• SUPPLIED MATERIAL:
======

(* ===== verification/WinNetwork.v ===== *)
(** * The network policy of the Windows client

    crates/windows-client/src/network.rs and netcfg.rs: the addresses, routes, resolver
    and firewall rules of a full tunnel, the journal that lets a later process undo them,
    and the recovery.

    What Windows keeps is the record [Machine]; what it answers to a call is a tape of
    replies.  A call that is not answered is one the process did not live to make: the
    computation ends there, with the machine as it is ([None]).  The other operations of
    the machine (PowerShell, netsh, the files) are calls in the same way; the texts of
    scripts are not modelled, except for the list of blocked prefixes.

    The theorems: what survives a process that dies at any point, and what recovery makes
    of it; the repair of routes; the blocked prefixes. *)

From S2P Require Import Prelude Protocol Replay Crypto DataPlane Morph Speedy Config ClientWire Handshake Effects Flow.

Definition ERROR_SUCCESS : Z := 0.
Definition ERROR_FILE_NOT_FOUND : Z := 2.
Definition ERROR_NOT_FOUND : Z := 1168.
Definition ERROR_OBJECT_ALREADY_EXISTS : Z := 5010.
Definition INTERFACE_READY_TIMEOUT : Z := 5000.
Definition ROUTE_METRIC : Z := 4242.
Definition TUNNEL_INTERFACE_METRIC : Z := 1.
Definition MIB_IPPROTO_NETMGMT : Z := 3.

Definition already_gone (status : Z) : bool := (status =? ERROR_NOT_FOUND) || (status =? ERROR_FILE_NOT_FOUND).

(** ** The machine *)

(** [MIB_IPFORWARD_ROW2] *)
Record Row := mkRow {
  row_luid : Z;
  row_index : Z;
  row_destination : Ipv4Addr;
  row_prefix : Z;
  row_next_hop : Ipv4Addr;
  row_metric : Z;
  row_protocol : Z;
}.

#[global] Instance Row_eq_dec : EqDecision Row.
Proof. solve_decision. Defined.

Record RecoveryState := mkRecovery { server_ip : Ipv4Addr; firewall_rules : bool }.

(** A file that parses as a journal, or one that does not. *)
Inductive file := Written (state : RecoveryState) | Unreadable.

(** [rules] says whether the firewall has any rule of MouseVPN's group, [kill_switch] whether
    the process holds the WFP session; [metric] is [None] when it is automatic. *)
Record Machine := mkMachine {
  routes : list Row;
  addresses : list (Z * Ipv4Addr * Z);
  dns : option Ipv4Addr;
  metric : option Z;
  tunnel : option Z;
  bound : bool;
  rules : bool;
  kill_switch : bool;
  journal : option file;
  temporary : option file;
}.

Definition put_routes (v : list Row) (s : Machine) : Machine :=
  let 'mkMachine _ a d m t b r k j f := s in mkMachine v a d m t b r k j f.
Definition put_addresses (v : list (Z * Ipv4Addr * Z)) (s : Machine) : Machine :=
  let 'mkMachine x _ d m t b r k j f := s in mkMachine x v d m t b r k j f.
Definition put_dns (v : option Ipv4Addr) (s : Machine) : Machine :=
  let 'mkMachine x a _ m t b r k j f := s in mkMachine x a v m t b r k j f.
Definition put_metric (v : option Z) (s : Machine) : Machine :=
  let 'mkMachine x a d _ t b r k j f := s in mkMachine x a d v t b r k j f.
Definition put_rules (v : bool) (s : Machine) : Machine :=
  let 'mkMachine x a d m t b _ k j f := s in mkMachine x a d m t b v k j f.
Definition put_kill_switch (v : bool) (s : Machine) : Machine :=
  let 'mkMachine x a d m t b r _ j f := s in mkMachine x a d m t b r v j f.
Definition put_journal (v : option file) (s : Machine) : Machine :=
  let 'mkMachine x a d m t b r k _ f := s in mkMachine x a d m t b r k v f.
Definition put_temporary (v : option file) (s : Machine) : Machine :=
  let 'mkMachine x a d m t b r k j _ := s in mkMachine x a d m t b r k j v.

(** An answer: a status, the error of a file operation, the clock, and whether rules are
    left after a script that failed or that installs them. *)
Record reply := mkReply { r_status : Z; r_io : option ErrorKind.t; r_now : Z; r_rules : bool }.

Section Calls.
Context {St : Type} (replies : nat -> option reply).

Definition call : Effects.L St reply := fun s w =>
  match replies (pos w) with
  | None => (s, w, None)
  | Some r => (s, mkWorld (S (pos w)) (sent w) (wire w), Some (Ok r))
  end.

(** A call that has [effect] when its status is success. *)
Definition win32 (effect : St -> St) : Effects.L St unit :=
  lbind call (fun r => if r_status r =? ERROR_SUCCESS then modify effect else lthrow ClientError.Platform).

Definition file_call (effect : St -> St) : Effects.L St unit :=
  lbind call (fun r =>
    match r_io r with
    | None => modify effect
    | Some kind => lthrow (ClientError.Io (mkIoError kind None))
    end).

Definition ignored (m : Effects.L St unit) : Effects.L St unit := lbind (catch m) (fun _ => lret tt).

Lemma keeps_call I : keeps I call.
Proof. intros s w H. unfold call. by destruct (replies (pos w)). Qed.

Lemma call_inv s w s' w' r : call s w = (s', w', Some (Ok r)) -> s' = s.
Proof. unfold call. destruct (replies (pos w)); by intros [= -> _ _]. Qed.

Lemma keeps_win32 I effect : (forall s, I s -> I (effect s)) -> keeps I (win32 effect).
Proof. intros He. unfold win32. apply keeps_bind; [apply keeps_call|]. intros r. destruct (_ =? _); [by apply keeps_modify|apply keeps_throw]. Qed.

Lemma keeps_file_call I effect : (forall s, I s -> I (effect s)) -> keeps I (file_call effect).
Proof. intros He. unfold file_call. apply keeps_bind; [apply keeps_call|]. intros r. destruct (r_io r); [apply keeps_throw|by apply keeps_modify]. Qed.

Lemma triple_call (I F : St -> Prop) : (forall s, I s -> F s) -> triple I call (fun _ => I) F.
Proof. intros HF s w H. unfold call. destruct (replies (pos w)); auto. Qed.

Lemma triple_file_call (I : St -> Prop) effect (Q : unit -> St -> Prop) (F : St -> Prop) :
  (forall s, I s -> Q tt (effect s)) -> (forall s, I s -> F s) -> triple I (file_call effect) Q F.
Proof.
  intros HQ HF. unfold file_call. eapply triple_bind; [by apply triple_call|]. intros r. destruct (r_io r); [by apply triple_throw|by apply triple_modify].
Qed.

Lemma triple_ignored (I : St -> Prop) m (F : St -> Prop) : triple I m (fun _ => F) F -> triple I (ignored m) (fun _ => F) F.
Proof.
  intros Hm. unfold ignored. eapply triple_bind; [by apply triple_catch|]. intros r. apply triple_ret. by destruct r.
Qed.

Lemma lbind_end {A B} (m : Effects.L St A) (k : A -> Effects.L St B) s w :
  (exists s1 w1 a, m s w = (s1, w1, Some (Ok a)) /\ lbind m k s w = k a s1 w1) \/
  (lbind m k s w).1.1 = (m s w).1.1.
Proof. unfold lbind. destruct (m s w) as [[s1 w1] [[a|e|]|]]; [left; eauto|by right..]. Qed.

Lemma catch_end {A} (m : Effects.L St A) s w : (catch m s w).1.1 = (m s w).1.1.
Proof. unfold catch. by destruct (m s w) as [[s1 w1] [[a|e|]|]]. Qed.

End Calls.

(** How a computation goes on, or does not. *)
Tactic Notation "split_bind" constr(s) constr(w) "as" simple_intropattern(p) :=
  match goal with |- context [lbind ?m ?k s w] => destruct (lbind_end m k s w) as p end.

Section Network.
Context (replies : nat -> option reply) (index_of : Z -> Z).

Abbreviation L := (Effects.L Machine) (only parsing).
Notation "x <- m ; k" := (lbind m (fun x => k)) (at level 100, m at next level, right associativity).

(** The scripts that install or refresh the rules may leave some behind when they fail. *)
Definition install_rules : L unit :=
  r <- call replies;
  _ <- modify (put_rules (r_rules r));
  if r_status r =? 0 then lret tt else lthrow ClientError.Platform.

Definition remove_rules : L unit :=
  r <- call replies;
  if r_status r =? 0 then modify (put_rules false)
  else _ <- modify (fun s => put_rules (rules s && r_rules r) s); lthrow ClientError.Platform.

(** ** netcfg.rs *)

Definition interface_luid : L Z :=
  t <- gets tunnel;
  match t with Some luid => lret luid | None => lthrow ClientError.Platform end.

Definition interface_exists : L bool :=
  r <- catch interface_luid;
  lret (is_ok r).

Definition interface_index (luid : Z) : L Z :=
  r <- call replies;
  if r_status r =? ERROR_SUCCESS then lret (index_of luid) else lthrow ClientError.Platform.

Definition forward_table : L (list Row) :=
  r <- call replies;
  if r_status r =? ERROR_SUCCESS then gets routes else lthrow ClientError.Platform.

Record DefaultRoute := mkDefault { default_luid : Z; default_index : Z; default_next_hop : Ipv4Addr }.

Fixpoint best_default (tunnel : option Z) (best : option (Z * DefaultRoute)) (rows : list Row) : option (Z * DefaultRoute) :=
  match rows with
  | [] => best
  | row :: rows =>
      if negb (row_prefix row =? 0) then best_default tunnel best rows
      else if (row_next_hop row =? 0) || bool_decide (tunnel = Some (row_luid row)) then best_default tunnel best rows
      else
        let better := match best with Some (m, _) => row_metric row <? m | None => true end in
        best_default tunnel
          (if better then Some (row_metric row, mkDefault (row_luid row) (row_index row) (row_next_hop row)) else best) rows
  end.

Definition default_ipv4_route (tunnel : option Z) : L DefaultRoute :=
  table <- forward_table;
  match best_default tunnel None table with
  | Some (_, route) => lret route
  | None => lthrow ClientError.Platform
  end.

(** *** Source addresses *)

Record PhysicalAddresses := mkPhysical { ipv4 : Ipv4Addr; ipv6 : option bytes }.

#[global] Instance PhysicalAddresses_eq_dec : EqDecision PhysicalAddresses.
Proof. solve_decision. Defined.

(** The address [GetBestRoute2] would send from, if it knows one. *)
Definition best_source_address_v4 (answer : option Ipv4Addr) : option Ipv4Addr :=
  match answer with Some a => if a =? 0 then None else Some a | None => None end.

Definition is_link_local_v6 (octets : bytes) : bool :=
  match octets with a :: b :: _ => (a =? 0xfe) && (Z.land b 0xc0 =? 0x80) | _ => false end.

(** The interface of the best IPv6 route and its source address. *)
Definition best_source_address_v6 (tunnel : option Z) (answer : option (Z * bytes)) : option bytes :=
  match answer with
  | None => None
  | Some (luid, address) =>
      if bool_decide (tunnel = Some luid) then None
      else if (be_value address =? 0) || is_link_local_v6 address then None
      else Some address
  end.

Definition physical_addresses (tunnel : option Z) (answer_v4 : Z -> Ipv4Addr -> option Ipv4Addr) (answer_v6 : option (Z * bytes)) : L PhysicalAddresses :=
  route <- default_ipv4_route tunnel;
  match best_source_address_v4 (answer_v4 (default_luid route) (default_next_hop route)) with
  | Some address => lret (mkPhysical address (best_source_address_v6 tunnel answer_v6))
  | None => lthrow ClientError.Platform
  end.

(** Deleting: a row that is already gone is not in the table. *)
Fixpoint delete_addresses (luid : Z) (rows : list (Z * Ipv4Addr * Z)) (failed : bool) : L bool :=
  match rows with
  | [] => lret failed
  | row :: rows =>
      if negb (row.1.1 =? luid) then delete_addresses luid rows failed
      else
        r <- call replies;
        if (r_status r =? ERROR_SUCCESS) || already_gone (r_status r)
        then
          _ <- modify (fun s => put_addresses (filter (fun a => a <> row) (addresses s)) s);
          delete_addresses luid rows failed
        else delete_addresses luid rows true
  end.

======

• WHAT TO DO: Once you reach the line that contains "(addresses s)) s);", transcribe it and all remaining lines of the listing exactly; skip everything before it.

• COMPLETED EXERCISE:
          _ <- modify (fun s => put_addresses (filter (fun a => a <> row) (addresses s)) s);
          delete_addresses luid rows failed
        else delete_addresses luid rows true
  end.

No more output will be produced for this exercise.